Antiphospholipid syndrome is an autoimmune disease characterized by vascular thrombosis and/or obstetric pathology and the presence of antibodies against membrane phospholipids or certain phospholipid-related proteins. Objective. The aim of the research is to study the effect of mesenchymal stem cells, nitric oxide modulators (L-arginine and aminoguanidine) on the level of cytokines in bronchoalveolar lavage in experimental antiphospholipid syndrome in mice. Material and methods. Antiphospholipid syndrome was modeled on female BALB/c mice by intramuscular injections of cardiolipin 1.2 mg/kg 4 times with a 14-day interval. Cryopreserved human umbilical cord-derived mesenchymal stem cells (5×106 cells/kg) were injected once intraperitoneally, L-arginine (25 mg/kg) and aminoguanidine (10 mg/kg) were administered intraperitoneally 1 time per day during 10 days after APS had developed. The cytokines concentration in bronchoalveolar lavage from the lungs was assessed by means of ELISA in 10 days after APS development. Results. In the bronchoalveolar lavage of the BALB/c mice with experimental APS, an increased level of pro-inflammatory cytokines IL-1β, IL-6, TNF-α and decreased level of anti-inflammatory IL-4 and IL-10 were found. It was established that in cases of APS and administration of stem cells the concentration of proinflammatory cytokines decreased: IL-1β by 32.4 %, IL-6 by 30.6 % and TNF-α by 36.1 %, respectively, compare to the APS animals. At the same time the level of IL-4 increased by 50.5 % and IL-10 – by 57.5 % in the group of animals administered with stem cells compare to those with APS. Conclusion.
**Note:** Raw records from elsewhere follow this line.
(** *** The quotient *)

(** A double of 53 digits divided by 30: the integer quotient is
    [16 m / 15] at exponent [e - 5], and the remainder tells on which side
    of the half-way point the exact quotient lies. *)
Lemma div30_core m e :
  Zpos (digits2_pos m) = 53 -> -1069 <= e ->
  SFdiv_core_binary prec emax (Zpos m) e m30 (-48)
  = ((16 * Zpos m) / 15, e - 5,
     if (16 * Zpos m) mod 15 =? 0 then loc_Exact
     else loc_Inexact (2 * ((16 * Zpos m) mod 15) ?= 15)).
Proof.
  intros Hd He. unfold SFdiv_core_binary.
  change (Zdigits2 (Zpos m)) with (Zpos (digits2_pos m)). rewrite Hd.
  change (Zdigits2 m30) with 53.
  rewrite fexp_eq.
  replace (Z.min (Z.max (53 + e - (53 + -48) - 53) (-1074)) (e - -48))
    with (e - 5) by lia.
  replace (e - -48 - (e - 5)) with 53 by lia.
  rewrite div_eucl_pair.
  rewrite Z.shiftl_mul_pow2 by lia.
  replace (Zpos m * 2 ^ 53) with ((16 * Zpos m) * 2 ^ 49) by lia.
  change m30 with (15 * 2 ^ 49).
  rewrite Z.div_mul_cancel_r by lia.
  rewrite Z.mul_mod_distr_r by lia.
  set (rho := (16 * Zpos m) mod 15).
  assert (0 <= rho < 15) by (apply Z.mod_pos_bound; lia).
  unfold new_location.
  change (Z.even (15 * 2 ^ 49)) with true. cbv iota. unfold new_location_even.
  f_equal.
  destruct (Z.eqb_spec rho 0) as [->|Hne]; [reflexivity|].
  destruct (Z.eqb_spec (rho * 2 ^ 49) 0) as [H0|_]; [lia|].
  f_equal.
  destruct (Z.compare_spec (2 * rho) 15);
    destruct (Z.compare_spec (2 * (rho * 2 ^ 49)) (15 * 2 ^ 49));
    try reflexivity; lia.
Qed.

(** For a small double the quotient stays below [2^54] at an exponent of
    -56 or less. *)
Lemma div30_core_small m e :
  bounded prec emax m e = true -> e <= -51 ->
  exists Q e' loc,
    SFdiv_core_binary prec emax (Zpos m) e m30 (-48) = (Q, e', loc) /\
    0 <= Q < 2 ^ 54 /\ e' <= -56.
Proof.
  intros Hb He. apply bounded_digits in Hb. destruct Hb as (Hd & Hmin & _).
  pose proof (digits2_pos_bounds m) as [_ Hm].
  unfold SFdiv_core_binary.
  change (Zdigits2 (Zpos m)) with (Zpos (digits2_pos m)).
  change (Zdigits2 m30) with 53. rewrite fexp_eq.
  set (d := Zpos (digits2_pos m)) in *.
  set (e' := Z.min (Z.max (d + e - (53 + -48) - 53) (-1074)) (e - -48)).
  set (s := e - -48 - e').
  assert (Hs : 0 <= s <= 106 - d) by (unfold s, e'; lia).
  set (m' := match s with
             | Z.pos _ => Z.shiftl (Zpos m) s
             | 0 => Zpos m
             | Z.neg _ => 0
             end).
  assert (Hm' : m' = Zpos m * 2 ^ s).
  { unfold m'. destruct s as [|p|p] eqn:Hsp; [simpl; lia| |lia].
    rewrite Z.shiftl_mul_pow2 by lia. reflexivity. }
  assert (Hlt : 0 <= m' < 2 ^ 106).
  { rewrite Hm'. assert (0 < 2 ^ s) by (apply Z.pow_pos_nonneg; lia).
    split; [apply Z.mul_nonneg_nonneg; lia|].
    replace 106 with (d + (106 - d)) by lia. rewrite Z.pow_add_r by lia.
    assert (2 ^ s <= 2 ^ (106 - d)) by (apply Z.pow_le_mono_r; lia).
    apply Z.le_lt_trans with (Zpos m * 2 ^ (106 - d)).
    - apply Z.mul_le_mono_nonneg_l; lia.
    - apply Z.mul_lt_mono_pos_r; [|lia]. apply Z.pow_pos_nonneg; lia. }
  clearbody m'. rewrite div_eucl_pair.
  eexists _, _, _. split; [reflexivity|]. split; [|unfold e'; lia].
  change (2 ^ 106) with 81129638414606681695789005144064 in Hlt.
  change (2 ^ 54) with 18014398509481984. unfold m30. lia.
Qed.
Lemma fibonacci_step_fibs (m : nat) :
  fibonacci_step (fibs (S (S m))) (Z.of_nat (S (S m)))
  = Returned (fibs (S (S (S m)))).
Proof.
  unfold fibonacci_step.
  replace (Z.of_nat (S (S m)) - 1) with (Z.of_nat (S m)) by lia.
  replace (Z.of_nat (S (S m)) - 2) with (Z.of_nat m) by lia.
  rewrite (index_nth_error _ _ (Fib (S m))) by (apply fibs_nth; lia).
  rewrite (index_nth_error _ _ (Fib m)) by (apply fibs_nth; lia).
  simpl bind. rewrite (fibs_S (S (S m))), Fib_rec. reflexivity.
Qed.

(** The loop of lines 80-82 keeps [fib_sequence] a prefix of the Fibonacci
    sequence and lengthens it by one at every turn. *)
Lemma fibonacci_loop (c m : nat) :
  Py.for_in (Py.range_from (Z.of_nat (S (S m))) c) fibonacci_step
    (fibs (S (S m)))
  = Returned (fibs (S (S m) + c)).
Proof.
  revert m. induction c as [| c IH]; intros m.
  - simpl. rewrite Nat.add_0_r. reflexivity.
  - cbn [Py.range_from Py.for_in]. rewrite fibonacci_step_fibs. cbn [bind].
    replace (Z.of_nat (S (S m)) + 1) with (Z.of_nat (S (S (S m)))) by lia.
    rewrite IH. f_equal. f_equal. lia.
Qed.

(** For [n >= 2] the function returns the Fibonacci number of index
    [n - 1]: the loop stops one turn early and line 84 reads index
    [n - 1]. *)
Lemma fibonacci_shifted (n : Z) :
  2 <= n -> fibonacci n = Returned (Fib (Z.to_nat (n - 1))).
Proof.
  intros H. unfold fibonacci, def. cbn [syntax_error fibonacci_text header_colon
    conditions first_assignment]. unfold fibonacci_body.
  destruct (n <=? 0) eqn:E0; [apply Z.leb_le in E0; lia |].
  destruct (n =? 1) eqn:E1; [apply Z.eqb_eq in E1; lia |].
  unfold Py.range.
  pose proof (fibonacci_loop (Z.to_nat (n - 2)) 0) as L.
  change (Z.of_nat 2) with 2 in L. change (fibs 2) with [0; 1] in L.
  rewrite L. cbn [bind].
  replace (n - 1) with (Z.of_nat (Z.to_nat (n - 1))) at 1 by lia.
  apply index_nth_error, fibs_nth. lia.
Qed.

Lemma fibonacci_shifted_witness : fibonacci 6 = Returned (Fib (Z.to_nat (6 - 1))).
Proof. apply fibonacci_shifted. lia. Defined.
In cases of correction of modeled antiphospholipid syndrome in mice using mesenchymal stem cells and combined application of mesenchymal stem cells and nitric oxide modulators (L-arginine and aminoguanidine), a decrease in the level of pro-inflammatory cytokines (IL-1β, IL-6, TNF-α ) and an increase in the level of anti-inflammatory cytokines (IL-4 and IL-10) in bronchoalveolar lavage has been established.